California storms prompt questions about accuracy of seasonal predictions

By Dan Stillman and 

Diana Leonard

January 15, 2023

Water floods part of a road by the San Ysidro Creek near the closed Highway 101 in Montecito, Calif., on Tuesday. (Ringo H.W. Chiu/AP)

Coming into this winter, California was mired in a three-year drought, with forecasts offering little hope of relief anytime soon. Fast forward to today, and the state is waterlogged with as much as 10 to 20 inches of rain and up to 200 inches of snow that have fallen in some locations in the past three weeks. The drought isn’t over, but parched farmland and declining reservoir levels have been supplanted by raging rivers and deadly flooding.

The National Oceanic and Atmospheric Administration’s Climate Prediction Center (CPC) issues seasonal forecasts of precipitation and temperature for one to 13 months into the future. The CPC’s initial outlook for this winter, issued on Oct. 20, favored below-normal precipitation in Southern California and did not lean toward either drier- or wetter-than-normal conditions in Northern California.

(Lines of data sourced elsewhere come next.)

(** ** The invariant *)

(** bytes the connection took whose completion the client has not seen *)
Definition unconf (cl : tcp_client) : Z :=
  let out := s_output (o_sender (tc_socks cl)) in
  if tc_socks_up cl && is_state (spi_state out) STATE_DONE_PENDING then spi_job_done_len out else 0.
(** bytes from SOCKS on their way to lwIP *)
Definition inflight (cl : tcp_client) : list Z :=
  let i := o_recv_if (tc_socks cl) in
  if 0 <? tc_recv_used cl then slice (tc_recv_buf cl) (tc_recv_sent cl) (tc_recv_used cl - tc_recv_sent cl)
  else if is_state (sri_state i) STATE_DONE_PENDING then slice (tc_recv_buf cl) 0 (sri_job_done_len i) else [].

Definition send_ok (cl : tcp_client) : Prop :=
  let out := s_output (o_sender (tc_socks cl)) in
  (spi_job_operation out = true <-> spi_state out = STATE_OPERATION_PENDING) /\
  (spi_job_done out = true <-> spi_state out = STATE_DONE_PENDING) /\
  match spi_state out with
  | STATE_NONE => tc_buf_used cl = 0
  | STATE_DONE_PENDING => 0 < spi_job_done_len out <= tc_buf_used cl
  | _ => spi_job_operation_data out = 0 /\ 0 < spi_job_operation_len out <= tc_buf_used cl
  end.
Definition recv_ok (cl : tcp_client) : Prop :=
  let i := o_recv_if (tc_socks cl) in
  (sri_job_operation i = true <-> sri_state i = STATE_OPERATION_PENDING) /\
  (sri_job_done i = true <-> sri_state i = STATE_DONE_PENDING) /\
  match sri_state i with
  | STATE_NONE => True
  | STATE_DONE_PENDING => tc_recv_used cl = -1 /\ 0 < sri_job_done_len i <= CLIENT_SOCKS_RECV_BUF_SIZE
  | _ => tc_recv_used cl = -1 /\ sri_job_operation_data i = 0 /\ sri_job_operation_len i = CLIENT_SOCKS_RECV_BUF_SIZE
  end.
(** the data for lwIP: none, or the rest of a buffer, waiting *)
Definition out_ok (cl : tcp_client) : Prop :=
  0 <= tc_tcp_pending cl /\
  (tc_recv_used cl = -1 \/
   0 <= tc_recv_sent cl < tc_recv_used cl /\ tc_recv_used cl <= CLIENT_SOCKS_RECV_BUF_SIZE /\
   tc_recv_waiting cl = true /\ 0 < tc_tcp_pending cl).

(** What holds of a client also while it is being ended. *)
Record core (cl : tcp_client) (h : hist) : Prop := Core {
  c_buf : zlen (tc_buf cl) = TCP_WND;
  c_rbuf : zlen (tc_recv_buf cl) = CLIENT_SOCKS_RECV_BUF_SIZE;
  c_used : 0 <= tc_buf_used cl <= TCP_WND;
  c_in : tc_socks_closed cl = false ->
    taken h = sent h ++ slice (tc_buf cl) (unconf cl) (tc_buf_used cl - unconf cl);
  c_sent : sent h `prefix_of` taken h;
  c_written : written h `prefix_of` got h;
  c_free : socks_frees h = if tc_socks_closed cl then 1 else 0;
  c_up : tc_socks_up cl = true -> tc_socks_closed cl = false -> send_ok cl /\ recv_ok cl;
  c_noup : tc_socks_up cl = false -> written h = [] /\ got h = [] }.

(** [acked]: how many bytes lwIP has reported as delivered; [r] is false between the
    moment a buffer is passed on whole and the moment the next receive is asked for. *)
Record alive (r : bool) (acked : Z) (w : cworld) (cl : tcp_client) (h : hist) : Prop := Alive {
  al_core : core cl h;
  al_open : p_open (cw_pcb w) = negb (tc_client_closed cl);
  al_aborted : tc_client_closed cl = false -> tc_aborted cl = false;
  al_cbs : tc_client_closed cl = false -> p_errf (cw_pcb w) = true /\
    p_recv (cw_pcb w) = negb (tc_socks_closed cl) /\ p_sent (cw_pcb w) = tc_socks_up cl;
  al_closed : tc_client_closed cl = true -> tc_socks_closed cl = false /\ 0 < tc_buf_used cl;
  al_sclosed : tc_socks_closed cl = true -> tc_socks_up cl = true /\ (0 < tc_recv_used cl \/ 0 < tc_tcp_pending cl);
  al_out : tc_socks_up cl = true -> tc_client_closed cl = false -> out_ok cl;
  al_recv : r = true -> tc_socks_up cl = true -> tc_client_closed cl = false -> tc_socks_closed cl = false ->
    sri_state (o_recv_if (tc_socks cl)) = STATE_NONE -> 0 < tc_recv_used cl;
  al_acked : tc_socks_up cl = false -> tc_client_closed cl = false -> acked = 0;
  al_window : tc_client_closed cl = false -> confirmed h + tc_buf_used cl = zlen (taken h);
  al_got : tc_socks_up cl = true -> tc_client_closed cl = false -> got h = written h ++ inflight cl;
  al_pending : tc_socks_up cl = true -> tc_client_closed cl = false -> tc_tcp_pending cl = zlen (written h) - acked;
  al_none : tc_socks_up cl = true -> tc_socks_closed cl = true -> 0 < tc_recv_used cl ->
    sri_state (o_recv_if (tc_socks cl)) = STATE_NONE }.

Definition freed (w : cworld) (h : hist) : Prop :=
  p_open (cw_pcb w) = false /\ sent h `prefix_of` taken h /\ written h `prefix_of` got h /\ socks_frees h = 1.

(** The variable of the running callback and the pointer to it. [n] is the number of
    aborts when the callback began, [None] if no callback of the client runs. *)
Definition frame_ok (n : option Z) (w : cworld) (h : hist) : Prop :=
  match n, cw_frame w with
  | None, None => match cw_client w with Some cl => tc_dead cl = true -> tc_aborted cl = true | None => True end
  | Some n, Some d =>
      match cw_client w with
      | Some cl => if tc_aborted cl then d = 1 else d = 0 /\ tc_dead cl = true
      | None => d = 1 \/ d = -1
      end /\ aborts h = n + (if d =? 1 then 1 else 0)
  | _, _ => False
  end.
Definition globals_ok (w : cworld) : Prop :=
  NoDup (cw_tcp_clients w) /\ cw_num_clients w = zlen (cw_tcp_clients w) /\
  match cw_client w with
  | Some _ => cw_self w ∈ cw_tcp_clients w
  | None => cw_self w ∉ cw_tcp_clients w
  end.

Record tok (n : option Z) (acked : Z) (w : cworld) (h : hist) : Prop := Tok {
  tk_globals : globals_ok w;
  tk_frame : frame_ok n w h;
  tk_client : match cw_client w with Some cl => alive true acked w cl h | None => freed w h end }.

(** [lia] without the hypotheses on booleans and lists, which it would split. *)
Ltac zlia :=
  repeat match goal with
  | H : @eq bool _ _ |- _ => clear H
  | H : @eq (list _) _ _ |- _ => clear H
  | H : _ -> _ |- _ => clear H
  | H : prefix _ _ |- _ => clear H
  end; lia.

(** ** Steps *)
Lemma length_remove (x : Z) l : NoDup l -> x ∈ l ->
  zlen (remove Z.eqb x l) = zlen l - 1 /\ (x ∉ remove Z.eqb x l) /\ NoDup (remove Z.eqb x l).
Proof.
  intros Hn. induction Hn as [|y l Hy Hn IH]; intros Hx; [by apply not_elem_of_nil in Hx|]. simpl.
  destruct (Z.eqb_spec x y) as [->|Hne]; simpl.
  - assert (Hid : remove Z.eqb y l = l).
    { clear -Hy. induction l as [|z l IH]; [done|]. apply not_elem_of_cons in Hy as [? ?]. simpl.
      destruct (Z.eqb_spec y z); [done|]. simpl. by rewrite IH. }
    rewrite Hid, zlen_cons. split_and!; [lia|done|done].
  - apply elem_of_cons in Hx as [?|Hx]; [done|]. destruct (IH Hx) as (H1 & H2 & H3).
    rewrite !zlen_cons, H1. split_and!; [lia| |].
    + apply not_elem_of_cons. done.
    + constructor; [|done]. intros Hin. apply Hy. clear -Hin. unfold remove in Hin.
      apply list_elem_of_In, List.filter_In in Hin as [Hin _]. by apply list_elem_of_In.
Qed.

Section steps.
Context {OS : Os}.
Implicit Types (w : cworld) (h : hist) (cl : tcp_client).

However, after a series of intense moisture-laden storms known as atmospheric rivers, most of California has seen rainfall totals 200 to 600 percent above normal over the past month, with 24 trillion gallons of water having fallen in the state since late December.

The stark contrast between the staggering amount of precipitation in recent weeks and the CPC’s seasonal precipitation outlook issued before the winter, which leaned toward below-normal precipitation for at least half of California, has water managers lamenting the unreliability of seasonal forecasts.

“You have no idea come Dec. 1 what your winter is going to look like because our seasonal forecasts are so bad,” said Jeffrey Mount, a senior fellow with the Public Policy Institute of California’s Water Policy Center, in an interview. “They are just not reliable enough to make definitive water supply decisions.”

An evolving forecast

The CPC’s seasonal and monthly outlooks do not provide specific forecasts of precipitation amounts, but rather the probability that precipitation will be above or below average. Such information is intended to “help communities prepare for what is likely to come in the months ahead and minimize weather’s impacts on lives and livelihoods,” NOAA stated in its winter outlook.

The precipitation forecast for California remained virtually unchanged in the CPC’s Nov. 17 update to the winter outlook. That forecast called for a 33 to 50 percent chance of below-normal precipitation in the southern half of California, and equal chances of precipitation being above or below normal in the northern half of the state.

NOAA’s winter precipitation outlook issued Nov. 17. (NOAA)

CPC Director David DeWitt said the outlook was heavily influenced by the expected continuation of La Niña conditions. El Niño and La Niña — the cyclical warming and cooling of the eastern tropical Pacific Ocean that influences weather patterns around the globe — often have an outsize effect on prevailing seasonal conditions in many parts of the world.